§ **About this exercise**
Output only the lines below from the one containing "BmtAlloc BmtMigrate BmtWrite." to the one containing "Definition map_of (es", exactly as written, both ends kept.

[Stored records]
=== Section Start ===

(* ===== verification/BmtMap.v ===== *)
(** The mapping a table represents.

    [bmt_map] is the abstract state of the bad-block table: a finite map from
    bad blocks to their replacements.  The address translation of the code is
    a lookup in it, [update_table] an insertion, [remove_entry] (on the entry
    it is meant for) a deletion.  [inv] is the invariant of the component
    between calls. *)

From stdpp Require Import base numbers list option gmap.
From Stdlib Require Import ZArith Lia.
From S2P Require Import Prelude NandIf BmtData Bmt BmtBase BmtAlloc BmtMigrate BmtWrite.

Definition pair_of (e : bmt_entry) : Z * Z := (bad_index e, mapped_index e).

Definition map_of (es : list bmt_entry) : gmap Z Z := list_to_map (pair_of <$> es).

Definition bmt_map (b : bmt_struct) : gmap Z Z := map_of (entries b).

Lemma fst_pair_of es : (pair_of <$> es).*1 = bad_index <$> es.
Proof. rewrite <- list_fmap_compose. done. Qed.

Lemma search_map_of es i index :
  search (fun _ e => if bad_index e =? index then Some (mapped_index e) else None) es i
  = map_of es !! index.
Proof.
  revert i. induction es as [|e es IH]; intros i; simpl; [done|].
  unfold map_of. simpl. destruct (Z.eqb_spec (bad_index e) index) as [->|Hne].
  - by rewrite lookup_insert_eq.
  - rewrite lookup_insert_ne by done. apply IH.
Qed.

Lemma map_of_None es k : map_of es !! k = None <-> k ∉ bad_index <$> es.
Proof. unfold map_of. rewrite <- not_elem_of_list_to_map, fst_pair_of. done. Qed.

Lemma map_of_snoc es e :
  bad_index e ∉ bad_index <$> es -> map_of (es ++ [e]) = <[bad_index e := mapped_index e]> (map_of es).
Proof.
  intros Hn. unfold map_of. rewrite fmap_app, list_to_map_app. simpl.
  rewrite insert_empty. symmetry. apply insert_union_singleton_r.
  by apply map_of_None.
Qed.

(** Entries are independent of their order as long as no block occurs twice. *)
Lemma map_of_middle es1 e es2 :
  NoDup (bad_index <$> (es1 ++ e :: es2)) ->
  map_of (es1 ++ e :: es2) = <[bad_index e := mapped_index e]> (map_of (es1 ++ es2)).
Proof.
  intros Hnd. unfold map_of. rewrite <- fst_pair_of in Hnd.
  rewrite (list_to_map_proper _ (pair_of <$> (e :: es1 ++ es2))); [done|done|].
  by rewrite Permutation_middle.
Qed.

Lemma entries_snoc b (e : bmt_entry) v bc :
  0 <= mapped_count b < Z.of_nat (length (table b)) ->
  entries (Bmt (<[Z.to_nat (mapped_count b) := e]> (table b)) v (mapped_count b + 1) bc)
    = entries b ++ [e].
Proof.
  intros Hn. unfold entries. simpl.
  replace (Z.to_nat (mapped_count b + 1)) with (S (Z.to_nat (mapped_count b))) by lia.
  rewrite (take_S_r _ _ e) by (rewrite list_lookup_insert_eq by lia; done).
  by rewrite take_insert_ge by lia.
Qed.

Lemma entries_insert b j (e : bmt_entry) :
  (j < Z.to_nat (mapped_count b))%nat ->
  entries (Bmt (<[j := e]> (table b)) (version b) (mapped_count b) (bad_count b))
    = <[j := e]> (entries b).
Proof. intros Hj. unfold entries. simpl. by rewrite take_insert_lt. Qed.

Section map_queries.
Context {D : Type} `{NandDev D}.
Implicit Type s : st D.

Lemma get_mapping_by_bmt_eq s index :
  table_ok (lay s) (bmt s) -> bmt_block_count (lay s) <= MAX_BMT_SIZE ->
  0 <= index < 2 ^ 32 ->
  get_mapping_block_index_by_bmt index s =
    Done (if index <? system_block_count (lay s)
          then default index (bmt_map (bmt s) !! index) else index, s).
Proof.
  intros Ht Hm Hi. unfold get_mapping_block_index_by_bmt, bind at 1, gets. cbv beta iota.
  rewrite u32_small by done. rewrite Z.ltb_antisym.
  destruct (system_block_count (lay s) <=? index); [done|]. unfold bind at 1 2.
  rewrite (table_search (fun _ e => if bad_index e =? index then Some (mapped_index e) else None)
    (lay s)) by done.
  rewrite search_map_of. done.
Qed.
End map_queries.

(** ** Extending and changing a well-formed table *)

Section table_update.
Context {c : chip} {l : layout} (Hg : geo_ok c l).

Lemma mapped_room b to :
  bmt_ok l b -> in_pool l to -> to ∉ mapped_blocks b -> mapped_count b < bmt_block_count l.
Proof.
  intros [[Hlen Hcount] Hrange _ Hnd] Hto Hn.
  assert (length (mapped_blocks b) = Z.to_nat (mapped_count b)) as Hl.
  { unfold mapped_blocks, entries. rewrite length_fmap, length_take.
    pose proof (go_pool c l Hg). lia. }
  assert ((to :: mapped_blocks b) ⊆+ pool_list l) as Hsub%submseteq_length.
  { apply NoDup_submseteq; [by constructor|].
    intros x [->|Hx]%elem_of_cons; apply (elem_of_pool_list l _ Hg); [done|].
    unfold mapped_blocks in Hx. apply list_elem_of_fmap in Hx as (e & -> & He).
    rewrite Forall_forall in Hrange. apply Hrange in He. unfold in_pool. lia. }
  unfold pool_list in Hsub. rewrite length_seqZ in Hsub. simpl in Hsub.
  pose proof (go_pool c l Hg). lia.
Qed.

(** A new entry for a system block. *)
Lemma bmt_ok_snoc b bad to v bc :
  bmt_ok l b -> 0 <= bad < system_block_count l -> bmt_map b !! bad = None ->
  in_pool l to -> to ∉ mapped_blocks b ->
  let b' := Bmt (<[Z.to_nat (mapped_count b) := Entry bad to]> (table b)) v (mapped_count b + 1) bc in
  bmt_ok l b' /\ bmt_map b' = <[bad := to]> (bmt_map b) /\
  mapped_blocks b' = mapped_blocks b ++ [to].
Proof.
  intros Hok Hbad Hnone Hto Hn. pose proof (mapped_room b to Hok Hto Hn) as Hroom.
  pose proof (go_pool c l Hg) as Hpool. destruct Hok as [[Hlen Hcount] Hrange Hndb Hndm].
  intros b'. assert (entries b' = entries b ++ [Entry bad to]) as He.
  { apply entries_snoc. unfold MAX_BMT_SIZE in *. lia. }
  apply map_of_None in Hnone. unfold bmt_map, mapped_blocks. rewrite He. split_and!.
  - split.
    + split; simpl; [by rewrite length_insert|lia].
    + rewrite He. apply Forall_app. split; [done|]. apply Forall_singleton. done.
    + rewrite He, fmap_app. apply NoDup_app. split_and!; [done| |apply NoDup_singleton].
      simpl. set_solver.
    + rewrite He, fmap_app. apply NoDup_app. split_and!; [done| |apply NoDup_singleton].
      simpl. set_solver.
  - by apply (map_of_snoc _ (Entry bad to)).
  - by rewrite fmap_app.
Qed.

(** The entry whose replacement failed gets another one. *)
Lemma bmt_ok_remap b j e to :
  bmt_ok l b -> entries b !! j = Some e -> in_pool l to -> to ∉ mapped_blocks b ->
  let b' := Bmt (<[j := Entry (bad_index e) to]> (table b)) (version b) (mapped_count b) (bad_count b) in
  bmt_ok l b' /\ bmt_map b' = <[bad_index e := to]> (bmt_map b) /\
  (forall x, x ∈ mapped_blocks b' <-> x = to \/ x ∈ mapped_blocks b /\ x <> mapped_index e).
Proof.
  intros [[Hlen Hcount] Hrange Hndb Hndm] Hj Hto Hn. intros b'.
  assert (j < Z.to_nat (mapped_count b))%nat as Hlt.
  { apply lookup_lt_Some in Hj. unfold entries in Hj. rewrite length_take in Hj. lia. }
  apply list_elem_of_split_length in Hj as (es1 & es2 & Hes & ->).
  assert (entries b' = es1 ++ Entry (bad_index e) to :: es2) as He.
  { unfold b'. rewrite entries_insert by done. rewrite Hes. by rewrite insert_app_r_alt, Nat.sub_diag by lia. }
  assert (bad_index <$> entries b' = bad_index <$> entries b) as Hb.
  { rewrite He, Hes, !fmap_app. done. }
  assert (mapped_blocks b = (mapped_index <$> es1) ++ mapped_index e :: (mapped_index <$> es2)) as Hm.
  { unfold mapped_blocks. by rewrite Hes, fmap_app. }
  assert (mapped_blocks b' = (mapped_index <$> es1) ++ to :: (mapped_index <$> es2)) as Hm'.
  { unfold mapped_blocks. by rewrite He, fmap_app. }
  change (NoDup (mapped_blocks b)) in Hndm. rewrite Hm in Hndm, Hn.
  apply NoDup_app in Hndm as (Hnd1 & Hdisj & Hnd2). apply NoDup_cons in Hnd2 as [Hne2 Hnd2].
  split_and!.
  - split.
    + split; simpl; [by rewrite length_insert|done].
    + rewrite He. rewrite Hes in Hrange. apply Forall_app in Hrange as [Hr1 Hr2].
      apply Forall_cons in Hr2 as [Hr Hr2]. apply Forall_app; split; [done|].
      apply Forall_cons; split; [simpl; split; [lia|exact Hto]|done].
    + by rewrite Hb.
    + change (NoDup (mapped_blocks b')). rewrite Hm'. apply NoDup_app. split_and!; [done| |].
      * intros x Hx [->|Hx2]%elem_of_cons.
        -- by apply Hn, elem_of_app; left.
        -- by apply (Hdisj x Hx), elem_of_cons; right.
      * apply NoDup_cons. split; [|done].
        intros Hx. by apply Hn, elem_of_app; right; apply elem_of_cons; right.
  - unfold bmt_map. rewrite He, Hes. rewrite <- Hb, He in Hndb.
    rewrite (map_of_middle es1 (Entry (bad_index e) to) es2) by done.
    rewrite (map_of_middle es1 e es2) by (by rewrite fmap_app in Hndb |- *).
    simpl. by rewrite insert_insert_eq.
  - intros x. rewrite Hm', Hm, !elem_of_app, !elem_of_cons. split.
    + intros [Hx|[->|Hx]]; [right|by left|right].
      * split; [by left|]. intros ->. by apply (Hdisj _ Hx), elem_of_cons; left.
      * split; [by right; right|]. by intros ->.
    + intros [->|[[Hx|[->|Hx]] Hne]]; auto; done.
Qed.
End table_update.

=== Section End ===
=== Section Start ===

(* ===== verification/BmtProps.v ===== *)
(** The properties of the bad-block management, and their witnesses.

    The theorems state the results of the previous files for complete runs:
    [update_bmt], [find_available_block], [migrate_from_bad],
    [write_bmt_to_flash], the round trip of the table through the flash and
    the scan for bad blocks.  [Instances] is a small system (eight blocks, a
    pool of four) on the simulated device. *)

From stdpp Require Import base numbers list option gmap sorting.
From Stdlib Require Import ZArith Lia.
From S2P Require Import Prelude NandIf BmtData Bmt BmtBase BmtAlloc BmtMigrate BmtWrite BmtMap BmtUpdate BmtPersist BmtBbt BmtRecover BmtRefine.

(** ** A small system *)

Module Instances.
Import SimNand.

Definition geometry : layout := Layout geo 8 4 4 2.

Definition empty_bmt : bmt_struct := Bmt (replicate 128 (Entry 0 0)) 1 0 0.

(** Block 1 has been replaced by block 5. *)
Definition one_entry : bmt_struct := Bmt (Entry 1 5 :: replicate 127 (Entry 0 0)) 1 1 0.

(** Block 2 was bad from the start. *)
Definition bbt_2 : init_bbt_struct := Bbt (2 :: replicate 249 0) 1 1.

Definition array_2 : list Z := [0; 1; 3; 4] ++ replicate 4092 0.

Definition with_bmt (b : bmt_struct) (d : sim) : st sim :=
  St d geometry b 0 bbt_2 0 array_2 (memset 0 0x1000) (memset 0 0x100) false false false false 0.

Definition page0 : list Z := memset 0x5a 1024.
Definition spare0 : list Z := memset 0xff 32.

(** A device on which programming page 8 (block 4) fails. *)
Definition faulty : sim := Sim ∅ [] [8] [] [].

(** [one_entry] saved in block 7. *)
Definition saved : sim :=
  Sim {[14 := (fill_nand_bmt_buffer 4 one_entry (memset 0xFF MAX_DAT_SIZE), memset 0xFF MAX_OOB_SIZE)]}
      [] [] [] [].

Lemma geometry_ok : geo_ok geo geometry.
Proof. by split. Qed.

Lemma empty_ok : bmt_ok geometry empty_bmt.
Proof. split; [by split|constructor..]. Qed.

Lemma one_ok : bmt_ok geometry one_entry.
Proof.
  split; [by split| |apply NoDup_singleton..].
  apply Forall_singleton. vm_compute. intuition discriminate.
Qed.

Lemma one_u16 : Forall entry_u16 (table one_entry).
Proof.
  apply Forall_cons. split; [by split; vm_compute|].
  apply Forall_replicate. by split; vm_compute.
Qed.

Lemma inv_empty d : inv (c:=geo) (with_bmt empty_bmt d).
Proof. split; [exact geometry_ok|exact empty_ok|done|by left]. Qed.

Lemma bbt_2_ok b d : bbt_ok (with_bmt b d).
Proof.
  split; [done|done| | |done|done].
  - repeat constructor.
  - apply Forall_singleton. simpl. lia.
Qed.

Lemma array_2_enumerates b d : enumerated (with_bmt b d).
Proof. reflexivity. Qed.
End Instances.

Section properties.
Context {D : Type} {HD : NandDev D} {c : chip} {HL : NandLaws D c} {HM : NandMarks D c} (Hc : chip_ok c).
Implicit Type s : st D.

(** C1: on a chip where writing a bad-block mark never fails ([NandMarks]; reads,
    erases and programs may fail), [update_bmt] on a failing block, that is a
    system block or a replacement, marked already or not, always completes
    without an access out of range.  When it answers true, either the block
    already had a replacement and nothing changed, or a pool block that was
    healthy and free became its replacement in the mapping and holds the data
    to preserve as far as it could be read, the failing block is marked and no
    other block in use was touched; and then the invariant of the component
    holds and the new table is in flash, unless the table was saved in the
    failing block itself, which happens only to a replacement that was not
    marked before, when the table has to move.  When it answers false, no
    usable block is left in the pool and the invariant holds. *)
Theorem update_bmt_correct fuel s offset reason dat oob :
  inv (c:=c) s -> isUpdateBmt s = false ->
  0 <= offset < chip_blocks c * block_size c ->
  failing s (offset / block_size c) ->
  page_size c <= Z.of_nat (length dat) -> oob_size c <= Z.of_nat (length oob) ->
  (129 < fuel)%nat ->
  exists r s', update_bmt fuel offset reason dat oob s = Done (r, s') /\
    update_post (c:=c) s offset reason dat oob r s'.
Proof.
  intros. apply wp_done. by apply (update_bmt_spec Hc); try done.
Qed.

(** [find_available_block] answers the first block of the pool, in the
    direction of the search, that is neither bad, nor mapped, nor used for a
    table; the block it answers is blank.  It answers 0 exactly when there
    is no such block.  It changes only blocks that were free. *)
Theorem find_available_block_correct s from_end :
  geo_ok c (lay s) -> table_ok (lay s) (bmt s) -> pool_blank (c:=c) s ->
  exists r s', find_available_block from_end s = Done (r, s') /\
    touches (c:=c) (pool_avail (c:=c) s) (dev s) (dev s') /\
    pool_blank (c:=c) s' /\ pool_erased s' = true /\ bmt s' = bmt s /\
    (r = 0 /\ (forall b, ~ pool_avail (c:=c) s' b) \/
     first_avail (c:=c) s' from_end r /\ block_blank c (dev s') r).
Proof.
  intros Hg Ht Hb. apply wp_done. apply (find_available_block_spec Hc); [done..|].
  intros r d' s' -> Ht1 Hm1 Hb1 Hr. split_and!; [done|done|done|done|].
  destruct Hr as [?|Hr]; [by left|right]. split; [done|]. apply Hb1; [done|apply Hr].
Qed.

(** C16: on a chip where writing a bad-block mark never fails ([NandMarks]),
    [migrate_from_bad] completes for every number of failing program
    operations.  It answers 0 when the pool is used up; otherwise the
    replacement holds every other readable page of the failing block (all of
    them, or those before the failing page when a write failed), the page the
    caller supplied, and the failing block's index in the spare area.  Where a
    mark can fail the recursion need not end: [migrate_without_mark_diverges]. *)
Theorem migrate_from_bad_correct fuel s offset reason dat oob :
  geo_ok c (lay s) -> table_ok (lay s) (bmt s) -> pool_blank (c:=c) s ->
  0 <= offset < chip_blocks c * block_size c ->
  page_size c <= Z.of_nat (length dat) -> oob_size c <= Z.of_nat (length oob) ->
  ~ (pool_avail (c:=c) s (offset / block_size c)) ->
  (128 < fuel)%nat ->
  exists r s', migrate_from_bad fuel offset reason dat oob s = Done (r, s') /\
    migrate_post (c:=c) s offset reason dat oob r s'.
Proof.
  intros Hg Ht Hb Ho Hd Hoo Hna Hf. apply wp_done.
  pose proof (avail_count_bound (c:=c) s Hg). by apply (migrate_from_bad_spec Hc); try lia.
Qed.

=== Section End ===

§ **Exercise solution**
From S2P Require Import Prelude NandIf BmtData Bmt BmtBase BmtAlloc BmtMigrate BmtWrite.

Definition pair_of (e : bmt_entry) : Z * Z := (bad_index e, mapped_index e).

Definition map_of (es : list bmt_entry) : gmap Z Z := list_to_map (pair_of <$> es).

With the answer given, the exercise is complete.